What Grand Guignol is this?!?
Hunched and weeping, reeking of brandy and Brompton’s Mixture, Dr Frobisher staggers out as I enter the terrible room, my legs like those of a new-born colt barely carrying me forward, my face a rictus of fear.
And then I notice it, the letter on the counterpane.
Some damn fool has written to Lord McKelvey Of That Ilk, Marquis of the Lancing Reaches, Keeper of the Bypass, Grand High Druid of Chanctonbury Ring and First Warden of The Rampion Wind Farm telling him the terrible news.
Professor Holder, the Master’s favourite sea-otter bares his teeth at me and hisses as I twitch the fateful epistle from the rich brocade of the counterpane.
It is as I feared, news of the doom, of the epoch-making blunder has reached him. I edge forward chanting slowly in the gathering gloom…
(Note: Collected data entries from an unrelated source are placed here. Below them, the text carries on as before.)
Lemma py_range_length (a b : Z) : List.length (py_range a b) = Z.to_nat (b - a).
Proof. unfold py_range. rewrite length_map, length_seq. reflexivity. Qed.

Lemma argwhere_from_none (i : Z) (mask : list bool) :
  Forall (fun b => b = false) mask -> argwhere_from i mask = [].
Proof.
  intros H. revert i. induction H as [| b r Hb _ IH]; intros i; simpl.
  - reflexivity.
  - rewrite Hb. apply IH.
Qed.

(* ===================================================================== *)
(** ** More about the window query *)
(* ===================================================================== *)

Section WindowFacts.
Context {E : Externals}.

Lemma imu_row_returned (otx : list (OxtsData Scalar)) (row : list Scalar) :
  returned (imu_row otx) = Some row ->
  exists o, py_getitem otx 0 = Ok o /\
    row = [ax (packet o); ay (packet o); az (packet o);
           wx (packet o); wy (packet o); wz (packet o)].
Proof.
  unfold imu_row, returned. destruct (py_getitem otx 0) as [o | e]; simpl.
  - intros H. inversion H. exists o. auto.
  - discriminate.
Qed.

Lemma gt_row_returned (otx : list (OxtsData Scalar)) (pose : list Scalar) :
  returned (gt_row otx) = Some pose ->
  exists o, py_getitem otx 0 = Ok o /\ pose = List.concat (T_w_imu o).
Proof.
  unfold gt_row, returned. destruct (py_getitem otx 0) as [o | e]; simpl.
  - intros H. inversion H. exists o. auto.
  - discriminate.
Qed.

(** X1. A sample that a window query returns holds one image per index
    of [range(start_index, start_index + length)], in that order, each the
    range image of the scan at that index. *)
Theorem returned_sample_images (self : KittiRawData)
  (start_index length : Z) (out : list Event) (s : Sample) :
  get_data self start_index length = (out, Ok s) ->
  List.length (images s) = Z.to_nat length /\
  Forall2 (fun idx image => get_velo_image self idx = Ok image)
          (py_range start_index (start_index + length)) (images s).
Proof.
  intros Hret. apply get_data_returned in Hret.
  destruct Hret as (_ & _ & _ & _ & _ & _ & Himg & _).
  apply returned_Some in Himg. destruct Himg as [o Himg].
  split.
  - apply mapM_length in Himg. rewrite Himg, py_range_length.
    f_equal. lia.
  - apply mapM_Forall2 in Himg.
    eapply Forall2_impl; [| exact Himg].
    intros idx image H. unfold returned, lift in H. simpl in H.
    destruct (get_velo_image self idx); [inversion H; reflexivity |].
    discriminate.
Qed.

(** X2. A window of at least one scan that starts at a valid position and
    runs past the last scan timestamp raises IndexError, before any scan
    is read and without printing. *)
Theorem window_past_the_end_raises (self : KittiRawData)
  (start_index length : Z) :
  0 <= start_index -> 1 <= length ->
  len (timestamps_velo self) < start_index + length ->
  get_data self start_index length = ([], Err IndexError).
Proof.
  intros Hs Hl Hn. unfold get_data.
  destruct (Z.lt_ge_cases start_index (len (timestamps_velo self)))
    as [Hin | Hout].
  - destruct (py_getitem_nonneg (timestamps_velo self) start_index)
      as (t0 & _ & ->); [lia |].
    rewrite bind_lift_Ok, py_getitem_beyond by lia. reflexivity.
  - rewrite py_getitem_beyond by lia. reflexivity.
Qed.

(** A window whose start and stop timestamps are the same selects
    nothing, so it does not return. *)
Lemma get_data_single_scan (self : KittiRawData) (start_index : Z) :
  (forall a b : Time, time_lt a b = negb (time_ge a b)) ->
  returned (get_data self start_index 1) = None.
Proof.
  intros Hcomp.
  destruct (returned (get_data self start_index 1)) as [s |] eqn:Hret;
    [| reflexivity].
  exfalso. apply returned_Some in Hret. destruct Hret as [out Hret].
  apply get_data_returned in Hret.
  destruct Hret as (t0 & t1 & _ & _ & H0 & H1 & _ & Hsel & _).
  replace (start_index + 1 - 1) with start_index in H1 by lia.
  rewrite H0 in H1. inversion H1; subst t1.
  apply Hsel. apply argwhere_from_none. unfold imu_mask.
  apply Forall_forall. intros b Hb. apply in_map_iff in Hb.
  destruct Hb as (t & <- & _). rewrite Hcomp.
  destruct (time_ge t t0); reflexivity.
Qed.

(** X3. Where [<] on timestamps is the complement of [>=], a window of a
    single scan never returns a sample: its start and stop timestamps are
    the same, so no inertial timestamp lies between them. *)
Theorem single_scan_window_never_returns (self : KittiRawData)
  (start_index : Z) :
  (forall a b : Time, time_lt a b = negb (time_ge a b)) ->
  returned (get_data self start_index 1) = None.
Proof.
  intros Hcomp. unfold returned.
  pose proof (get_data_single_scan self start_index Hcomp) as Hnone.
  unfold returned in Hnone.
  destruct (snd (get_data self start_index 1)); [discriminate | reflexivity].
Qed.

Lemma load_oxt_lazy_returned (self : KittiRawData) (index : Z)
  (otx : list (OxtsData Scalar)) :
  load_oxt_lazy self index = Ok otx ->
  exists file,
    py_getitem (oxts_files self) index = Ok file /\
    load_oxts_packets_and_poses [file] = Ok otx.
Proof.
  unfold load_oxt_lazy.
  destruct (py_getitem (oxts_files self) index) as [file | e]; simpl.
  - intros H. exists file. auto.
  - discriminate.
Qed.
(** [next(self.pub_id)]: yields the current value, the iterator moves on. *)
Definition count_next (s : Server) : Z * Server :=
  (pub_id s, mkServer (pub_id s + 1) (sent s)).

Definition pub_id_reset (s : Server) : Server :=
  mkServer pub_id_min (sent s).

(** [Server.__init__]: bind the socket, reset the sequencer. *)
Definition Server_init : Server := pub_id_reset (mkServer 0 []).

Definition pub_id_next (s : Server) : Z * Server :=
  let '(pub_id, s) := count_next s in
  if pub_id >=? pub_id_max then
    let s := pub_id_reset s in
    if pub_id >? pub_id_max then
      (* This shouldn't happen, but here we are... *)
      let pub_id := pub_id_min in
      let '(_, s) := count_next s in
      (pub_id, s)
    else (pub_id, s)
  else (pub_id, s).

(** The ids returned by [n] consecutive calls, and the server after them. *)
Fixpoint pub_id_calls (n : nat) (s : Server) : list Z * Server :=
  match n with
  | O => ([], s)
  | S n =>
      let '(i, s) := pub_id_next s in
      let '(l, s) := pub_id_calls n s in
      (i :: l, s)
  end.

(** An event is a [dict] with [str] keys. Its values are scalars that
    the structured-data codec can serialize (floats, lists and nested
    mappings are not represented; no operation below looks inside a
    value other than the topic). *)
Inductive value : Type :=
| VNone
| VBool (x : bool)
| VInt (n : Z)
| VStr (s : str).

Abbreviation event := (gmap string value).

(** [self.socket.send(x)] on the zmq socket of the server: [bytes] are
    sent; a [str] is refused with a [TypeError] and nothing is sent. *)
Definition socket_send (s : Server) (x : frame) : result unit * Server :=
  match x with
  | FBytes _ => (Ok tt, mkServer (pub_id s) (sent s ++ [x]))
  | FStr _ => (Raise TypeError, s)
  end.

Section Publisher.

(** Modelled from the spec: the structured-data collaborator [Json] is
    imported by the module but is not part of it; section 6 of the
    specification gives [serialize(mapping) -> string]. *)
Variable Json_dumps : event -> str.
“Tell it not in Gath, publish it not in the streets of Askelon; lest the daughters of the Philistines rejoice, lest the daughters of the uncircumcised triumph. How are the mighty fallen and the weapons of war perished!’ << https://www.kingjamesbibleonline.org/2-Samuel-Chapter-1/ >>
The thrashing begins to subside.
Cautiously I approach and help the Master to sit, gesturing frantically for the maids of the bedchamber to prop the magnificent wounded aristocrat up on the many pillows trimmed with Venetian lace and stuffed with only the breast-feathers of the McKelvey Eider Ducks.
I hold a beaker of neat rum to those manly lips, he drains it and looks me in the eye.
“You have heard, then, Spooner,” he croaks.
“Yes Master, news had reached me.”
Fearing another titanic convulsion, I take him by his smooth yet manly hand and hold up the apocalyptic missive.
“I had not dreamed it then?” he pants, “The Direct Marketing Association is now the Data & Marketing Association << https://dma.org.uk/about-the-dma >> and that alma mater the IDM << https://www.theidm.com/about-the-idm >> no more than the Institute of Data and Marketing.” << https://www.decisionmarketing.co.uk/top-story/dma-kills-off-direct-marketing-but-idm-survives-rebrand >>
“It is even so, Master.” I say.
“Turn the portraits to the wall, faithful servant!” he groans and subsides once more into the glorious feathery cloud.
As I descend the palatial staircase I lift and turn the lavish imperial portraits of Lester Wunderman, John Watson, Chris Albert, George Smith and Drayton Bird so that only the plush William Morris wallpaper will know their shame.